This is a problem, but since online journalism is still in its relative infancy it's one that can be solved (we're technology optimists, remember?). The experience of consuming news on the web today fails to take full advantage of the power of technology. It doesn't understand what users want in order to give them what they need. When I go to a site like the New York Times or the San Jose Mercury, it should know what I am interested in and what has changed since my last visit. If I read the story on the US stimulus package only six hours ago, then just show me the updates the reporter has filed since then (and the most interesting responses from readers, bloggers, or other sources). If Thomas Friedman has filed a column since I last checked, tell me that on the front page. Beyond that, present to me a front page rich with interesting content selected by smart editors, customized based on my reading habits (tracked with my permission). Browsing a newspaper is rewarding and serendipitous, and doing it online should be even better. This will not by itself solve the newspapers' business problems, but our heritage suggests that creating a superior user experience is the best place to start.

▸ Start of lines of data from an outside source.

Lemma frame_chain_waits sod p ps :
  0 ≤ sod ≤ p_size p → Forall (λ p, 0 < p_size p < 65536) (p :: ps) → zlength ps < kSlabCap →
  waits (frame_chain sod p ps) sod (chunk_of <$> p :: ps).
Proof.
  intros Hs Hsz Hlen. apply Forall_cons in Hsz as [Hp Hps]. unfold frame_chain.
  destruct (reset_spec mem sod (append_chunk (p_payload p + 8) (p_size p) empty_codestream)) as (H1 & H2 & H3 & H4);
    [constructor; [cbn; lia|constructor]|cbn; lia|lia|].
  assert (waits (reset sod (append_chunk (p_payload p + 8) (p_size p) empty_codestream)) sod [chunk_of p]) as Hw.
  { set (c := reset _ _) in *. split_and!; [done|change (cs_tmp c) with (f_tmp (abs mem c)); by rewrite H4
      |change (cs_bits c) with (f_bits (abs mem c)); by rewrite H4
      |change (pos c) with (f_pos (abs mem c)); by rewrite H4|cbn; lia|done]. }
  apply (waits_bodies ps _ sod [chunk_of p]); [done| |done].
  change (total_len [chunk_of p]) with (p_size p + 0). unfold kSlabCap in *. lia.
Qed.

Lemma frame_chain_stands sod p ps l post :
  0 ≤ sod ≤ p_size p → Forall (λ p, 0 < p_size p < 65536) (p :: ps) → zlength ps < kSlabCap →
  drop (Z.to_nat sod) (frame_bytes (p :: ps)) = l ++ post →
  stands mem (frame_chain sod p ps) (l ++ post) ∧ chunks_ (frame_chain sod p ps) = chunk_of <$> p :: ps.
Proof.
  intros Hs Hsz Hlen Hd. destruct (frame_chain_waits sod p ps Hs Hsz Hlen) as (H1 & H2 & H3 & H4 & H5 & H6).
  split; [|done]. split_and!; [done..|by rewrite H4, H6|]. rewrite H4, H6, <- Hd. f_equal.
  generalize (p :: ps). intros qs. induction qs as [|q qs IH]; [done|].
  cbn [fmap list_fmap]. rewrite flat_bytes_cons, IH. done.
Qed.

(** The tile handler at the start of a frame, and the frame's packets for it. *)
Record frame_for (t : tile_handler) (l : list (crp_status * packet_desc)) : Prop := {
  ff_sized : th_sized t;
  ff_tile : ∃ tile, head (tiles t) = Some tile ∧ crp_idx tile = 0 ∧ crp tile = fst <$> l ∧ Forall (fits t tile) l;
  ff_nodup : NoDup (key_of ∘ fst <$> l)
}.

Lemma frame_flush t c l post :
  frame_for t l → stands mem c ((l ≫= packet_bytes ∘ snd) ++ post) →
  ∃ t' c' t'', th_flush mem t c = Ret (EXIT_SUCCESS, t', c', fst <$> l) ∧ chunks_ c' = chunks_ c
    ∧ th_restart t' = Ret t'' ∧ is_ready t'' = is_ready t ∧ th_sized t'' ∧ walk_of t'' = walk_of t.
Proof.
  intros [Hs (tile & Hh & Hi & Hw & Hf) Hn] Hst.
  assert (poised mem (mkPst t c []) tile l post) as Hp.
  { split; [done|lia| |done|done|done]. rewrite Hi, Hw. by exists []; rewrite app_nil_r. }
  destruct (flush_rounds mem l (mkPst t c []) tile post (flush_fuel (mkPst t c [])) Hp) as (evs & s' & E & D).
  { rewrite Hi, Hw, length_fmap. done. }
  { unfold flush_fuel. cbn [ps_th]. destruct (tiles t) as [|x ?]; [done|]. injection Hh as ->.
    rewrite Hw, length_fmap, Hi. cbn. lia. }
  change (rounds _ _ _) with (flush mem (mkPst t c [])) in E.
  destruct (restart_run mem (mkPst t c []) s' Hs) as (t'' & Er & Hs'' & _ & _ & Hwk & _ & Hr & _).
  { eapply (run_step _ _ EXIT_SUCCESS s' (ps_cs s') (signal_queue_ (ps_th s'))); [by right|].
    destruct s' as [[] ? ?]. apply run_nil. }
  exists (ps_th s'), (ps_cs s'), t''. split_and!; try done; [|apply (dw_grown _ _ _ _ _ _ _ D)].
  cbn [th_flush fr_ops tile_ops]. unfold run_walk. rewrite E, (dw_events _ _ _ _ _ _ _ D). cbn [ps_ev app].
  do 2 f_equal. pose proof (dw_read _ _ _ _ _ _ _ D) as Hd. clear -Hd.
  induction Hd as [|lk e l evs [E _] _ IH]; [done|]. cbn. by rewrite E, IH.
Qed.

End Frame.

Of course, the greatest user experience is pretty useless if there's nothing good to read, a truism that applies not just to newspapers but to the web in general. Just like a newspaper needs great reporters, the web needs experts. When it comes to information, not all of it is created equal and the web's future depends on attracting the best of it. There are millions of people in the world who are truly experts in their fields — scientists, scholars, artists, engineers, architects — but a great majority of them are too busy being experts in their fields to become experts in ours. They have a lot to say but no time to say it.

Systems that facilitate high-quality content creation and editing are crucial for the Internet's continued growth, because without them we will all sink in a cesspool of drivel. We need to make it easier for the experts, journalists, and editors that we actually trust to publish their work under an authorship model that is authenticated and extensible, and then to monetize in a meaningful way. We need to make it easier for a user who sees one piece by an expert he likes to search through that expert's entire body of work. Then our users will be able to benefit from the best of both worlds: thoughtful and spontaneous, long form and short, of the ages and in the moment.

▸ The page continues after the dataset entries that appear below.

(** The whole stream, and the handler on it at the end. *)
Lemma stream_run uninit stale cb segs (s : frame_handler tile_handler) :
  let _ := tile_ops uninit stale in
  let t0 := reset_caps (tabs (tile_hndr s)) in
  let h := foldl seg_apply t0 segs in
  let sig := signature_of (raws t0 segs) in
  let r := anew_reason sig s in
  registered cb → prec_cb_ cb = true → idle s → tables_wf (tabs (tile_hndr s)) → header_valid t0 segs →
  supported h → uninit_ok uninit h → latches_anew sig s →
  ∃ walk, creates uninit stale h (latch_base s) walk ∧ NoDup walk
    ∧ (∀ e, e ∈ walk ↔ 0 ≤ crp_c e < 3 ∧ 0 ≤ crp_r e ≤ coc_NL (coc_at h (crp_c e))
                        ∧ 0 ≤ crp_p e < precincts_of h (crp_c e) (crp_r e))
    ∧ ∀ f fs, Forall (frame_ok h walk) (f :: fs) → fr_header f = raws t0 segs →
        Forall (λ g, signature_of (fr_header g) = sig) fs →
        ∃ s', pull_all cb ((f :: fs) ≫= fr_input) s = Ret ((), s')
          ∧ trace s' = trace s ++ frame_events (if negb (r =? 0) && relatch_cb_ cb then [EvRelatch r] else []) f
                       ++ (fs ≫= frame_events [])
          ∧ total_frames s' = total_frames s + zlength (f :: fs) ∧ trunc_frames s' = trunc_frames s
          ∧ relatches_ s' = relatches_ s + (if r =? 0 then 0 else 1)
          ∧ on_stream h walk sig s'.
Proof.
  intros ops t0 h sig r Hcb Hprec Hi Hwf Hv Hsu Hu Ha.
  destruct (create_run uninit stale h (su_stream _ Hsu) (set_tabs h (latch_base s)) Hu eq_refl) as (tcs & walk & Ec & HB & HW).
  exists walk. split; [by exists tcs|]. split; [by eapply walk_nodup|]. split; [intros e; by apply walk_elem|].
  intros f fs Hf Eh Hsig. apply Forall_cons in Hf as [Hf Hfs].
  destruct (first_frame uninit stale cb Hcb Hprec s segs walk f Hi Hwf Hv Hsu Hu Ha) as (s1 & P1 & O1 & T1 & N1 & N1' & L1);
    [by exists tcs|done|done|].
  destruct (later_frames uninit stale cb h walk sig fs s1 Hcb Hprec Hsu O1 Hfs Hsig) as (s2 & P2 & O2 & T2 & N2 & N2' & L2).
  exists s2. rewrite bind_cons. split_and!; [| | |congruence|rewrite L2; exact L1|exact O2].
  - rewrite (pull_all_app cb (fr_input f) _ s s1); [done|exact P1].
  - rewrite T2, T1, <- app_assoc. done.
  - rewrite N2, N1. unfold zlength. cbn [length]. lia.
Qed.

We won't (and shouldn't) try to stop the faceless scribes of drivel, but we can move them to the back row of the arena. As Harry Truman said in 1949, "We are aided by all who want relief from the lies of propaganda — who desire truth and sincerity."

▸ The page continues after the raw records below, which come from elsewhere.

(* ===== verification/Resilience.v ===== *)
(** * Resilience: damage is confined to the frames it hits

    A latched stream is disturbed by any packets: lost or damaged ones, gaps accepted or
    not, missing ends of frames, malformed main headers, resync points anywhere.  Whatever
    they do to the walk and the reader, the structure keeps its shape, and the next intact
    frame finds the handler as it was between frames. *)
From S2P Require Import Prelude Codestream BitReader Markers Structs MainHeader HeaderSpec Signature.
From S2P Require Import PacketHeader PacketSpec PacketSafety Progression Geometry GeometrySpec TileHandler TileSpec.
From S2P Require Import TileSafety TileRestart Create FrameHandler Ownership System EndToEnd Stream.

(** ** The tile handler of a stream, in whatever state a frame left its precincts *)
Record structured (h : tables) (walk : list crp_status) (t : tile_handler) : Prop := {
  sr_tabs : tabs t = set_cocs (cocs_of h) h;
  sr_ready : ready t = true;
  sr_sized : th_sized t;
  sr_stream : walk_of_stream h walk;
  sr_walk : walk_of t = Some walk;
  sr_layout e : e ∈ walk →
    let g := grid_at h (crp_c e) (crp_r e) (crp_p e) 0 in
    grid_ok g.1 g.2 ∧ layout t e = Some (bands_of (coc_at h (crp_c e)) (h_dfs h) (crp_r e), g.1, g.2)
}.

Lemma stream_structured h walk t : stream_at h walk t → structured h walk t.
Proof.
  intros [S1 S2 S3 S4 (tile & Hh & Hc & _ & _) S6]. split; try done. unfold walk_of. rewrite Hh. cbn. by rewrite Hc.
Qed.

Lemma structured_kept h walk t t' : kept t t' → th_sized t' → structured h walk t → structured h walk t'.
Proof.
  intros [K1 K2 K3 K4] Hs [S1 S2 S3 S4 S5 S6]. split; try congruence; try done. intros e He g. rewrite K4. by apply S6.
Qed.

(** [restart] always finds its way back. *)
Lemma structured_restart h walk t : structured h walk t → ∃ t', restart_tiles t = Ret t' ∧ stream_at h walk t'.
Proof.
  intros [S1 S2 S3 S4 S5 S6]. destruct (restart_run (λ _, 0) (mkPst t empty_codestream []) (mkPst t empty_codestream []) S3 (run_nil _ _))
    as (t' & E & Hz & Hf & _ & Hw & Ht & Hr & Hl). exists t'. split; [exact E|]. cbn [ps_th] in *.
  split; [congruence|congruence|done|done| |].
  - unfold walk_of in Hw, S5. rewrite S5 in Hw. destruct (tiles t') as [|tile l]; [done|]. injection Hw as Hw.
    apply Forall_cons in Hf as [[Hi Hp] _]. exists tile. split_and!; [done|done|done|].
    intros ct p _ Hg. destruct (Hp ct p Hg) as ([Hn _] & _ & Hfr). done.
  - intros e He. destruct (S6 e He) as [G L]. split; [done|]. by apply Hl.
Qed.

(** The precinct walks leave it structured, on any bytes. *)
Lemma walk_structured h walk mem t c (m : M pst Z) r s' :
  m = parse mem ∨ m = flush mem → m (mkPst t c []) = Ret (r, s') → structured h walk t → structured h walk (ps_th s').
Proof.
  intros Hm E Hs. assert (frame_run mem (mkPst t c []) (set_pcs (ps_cs s') (set_pth (set_signals (signal_queue_ (ps_th s'))) s'))) as Hr.
  { eapply run_step; [|apply run_nil]. destruct Hm as [-> | ->]; eauto. }
  destruct (frame_run_keeps mem _ _ Hr (sr_sized _ _ _ Hs)) as (H1 & H2 & H3 & H4 & H5).
  eapply structured_kept; [|exact H1|exact Hs]. by split.
Qed.

Lemma bind_same {S A B} (m : M S A) (k : A → M S B) s s' : m s = m s' → (m ≫= k) s = (m ≫= k) s'.
Proof. intros E. unfold mbind, M_bind. by rewrite E. Qed.

Section Resilience.
Context (uninit : list tcomp_) (stale : Z → blk_) (cb : callbacks).
#[local] Instance rz_ops : TileHandler tile_handler := tile_ops uninit stale.
Context (h : tables) (walk : list crp_status) (sig : Z).
Implicit Types s : frame_handler tile_handler.

(** Tuned to the stream. *)
Record tuned s : Prop := {
  tn_tile : structured h walk (tile_hndr s);
  tn_sig : geom_sig_ s = sig;
  tn_k : 0 ≤ relatch_k_ s
}.
(** A frame in flight, intact or not; between frames. *)
Record busy s : Prop := {
  by_tuned : tuned s;
  by_held : held_slabs_ s ≠ [];
  by_armed : resync_armed_ s = true → resync_soft_ s = true;
  by_soft : resync_soft_ s = true → is_passed_header s = true
}.
Record resting s : Prop := {
  rt_idle : idle s;
  rt_sig : geom_sig_ s = sig;
  rt_tile : stream_at h walk (tile_hndr s);
  rt_passed : is_passed_header s = false
}.
Definition steady s : Prop := busy s ∨ resting s.

Lemma resting_tuned s : resting s → tuned s.
Proof. intros [[] ? Ht _]. split; [by apply stream_structured|done|done]. Qed.
Lemma steady_tuned s : steady s → tuned s.
Proof. intros [[? _ _ _]|?%resting_tuned]; done. Qed.

(** ** Rules: from [P] to [Q], if it returns *)
Definition goes {A} (P : frame_handler tile_handler → Prop) (m : M (frame_handler tile_handler) A)
    (Q : A → frame_handler tile_handler → Prop) : Prop :=
  ∀ s, P s → match m s with Ret (a, s') => Q a s' | _ => True end.

Lemma goes_ret {A} (a : A) (P : frame_handler tile_handler → Prop) (Q : A → _ → Prop) : (∀ s, P s → Q a s) → goes P (mret a) Q.
Proof. intros H s. apply H. Qed.
Lemma goes_bind {A B} P (m : M _ A) (k : A → M _ B) Q R : goes P m Q → (∀ a, goes (Q a) (k a) R) → goes P (m ≫= k) R.
Proof.
  intros Hm Hk s Hs. specialize (Hm s Hs). unfold mbind, M_bind. destruct (m s) as [[a s']| |]; [|done|done]. by apply Hk.
Qed.
Lemma goes_get {B} P (k : _ → M _ B) R : (∀ s, P s → goes (λ s', s' = s) (k s) R) → goes P (get_st ≫= k) R.
Proof. intros Hk s Hs. rewrite bind_get. by apply (Hk s Hs s). Qed.
Lemma goes_modify {B} (P : _ → Prop) f (k : () → M _ B) Q R :
  (∀ s, P s → Q (f s)) → goes Q (k ()) R → goes P (modify f ≫= k) R.
Proof. intros Hf Hk s Hs. rewrite bind_modify. by apply Hk, Hf. Qed.
Lemma goes_last (P : _ → Prop) f (Q : () → _ → Prop) : (∀ s, P s → Q () (f s)) → goes P (modify f) Q.
Proof. intros Hf s Hs. by apply Hf. Qed.
Lemma goes_pre {A} (P P' : frame_handler tile_handler → Prop) (m : M _ A) Q : (∀ s, P s → P' s) → goes P' m Q → goes P m Q.
Proof. intros HP Hm s Hs. by apply Hm, HP. Qed.
Lemma goes_post {A} P (m : M _ A) (Q Q' : A → _ → Prop) : goes P m Q → (∀ a s, Q a s → Q' a s) → goes P m Q'.
Proof. intros Hm HQ s Hs. specialize (Hm s Hs). destruct (m s) as [[a s']| |]; [|done|done]. by apply HQ. Qed.

(** ** Giving a frame up *)

(** The same but for the resync state, the trace and the bookkeeping of aborts. *)
Record calm s s' : Prop := {
  ca_tile : tile_hndr s' = tile_hndr s;
  ca_latch : geom_sig_ s' = geom_sig_ s ∧ relatch_k_ s' = relatch_k_ s ∧ relatches_ s' = relatches_ s;
  ca_streak : parse_fail_streak_ s' = parse_fail_streak_ s;
  ca_counts : total_frames s' = total_frames s ∧ trunc_frames s' = trunc_frames s;
  ca_flags : is_parsing_failure s' = is_parsing_failure s ∧ is_passed_header s' = is_passed_header s
}.
#[local] Instance calm_preorder : PreOrder calm.
Proof.
  split; [by intros s|]. intros s1 s2 s3 [A1 (A2 & A3 & A4) A5 [A6 A7] [A8 A9]] [B1 (B2 & B3 & B4) B5 [B6 B7] [B8 B9]].
  split; [congruence|split_and!; congruence|congruence|split; congruence|split; congruence].
Qed.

When data is abundant, intelligence will win
Putting the power to publish and consume content into the hands of more people in more places enables everyone to start conversations with facts. With facts, negotiations can become less about who yells louder, but about who has the stronger data. They can also be an equalizer that enables better decisions and more civil discourse. Or, as Thomas Jefferson put it at the start of his first term, "Error of opinion may be tolerated where reason is left free to combat it."

The Internet allows for deeper and more informed participation and representation than has ever been possible. We see this happening frequently, particularly with our Geo products. The Surui tribe in the Amazon rain forest uses Google Earth to mark the boundaries of their land and work with authorities to stop illegal logging. Sokwanele, a civic action group in Zimbabwe, used the Google Maps API on their website to document reported cases of political violence and intimidation after the controversial Presidential election in March 2008. Armed with this map, the group can better convey and defend their argument that elections in Zimbabwe are neither free nor fair. The stakes couldn't be higher for these people. We can give them a fighting chance.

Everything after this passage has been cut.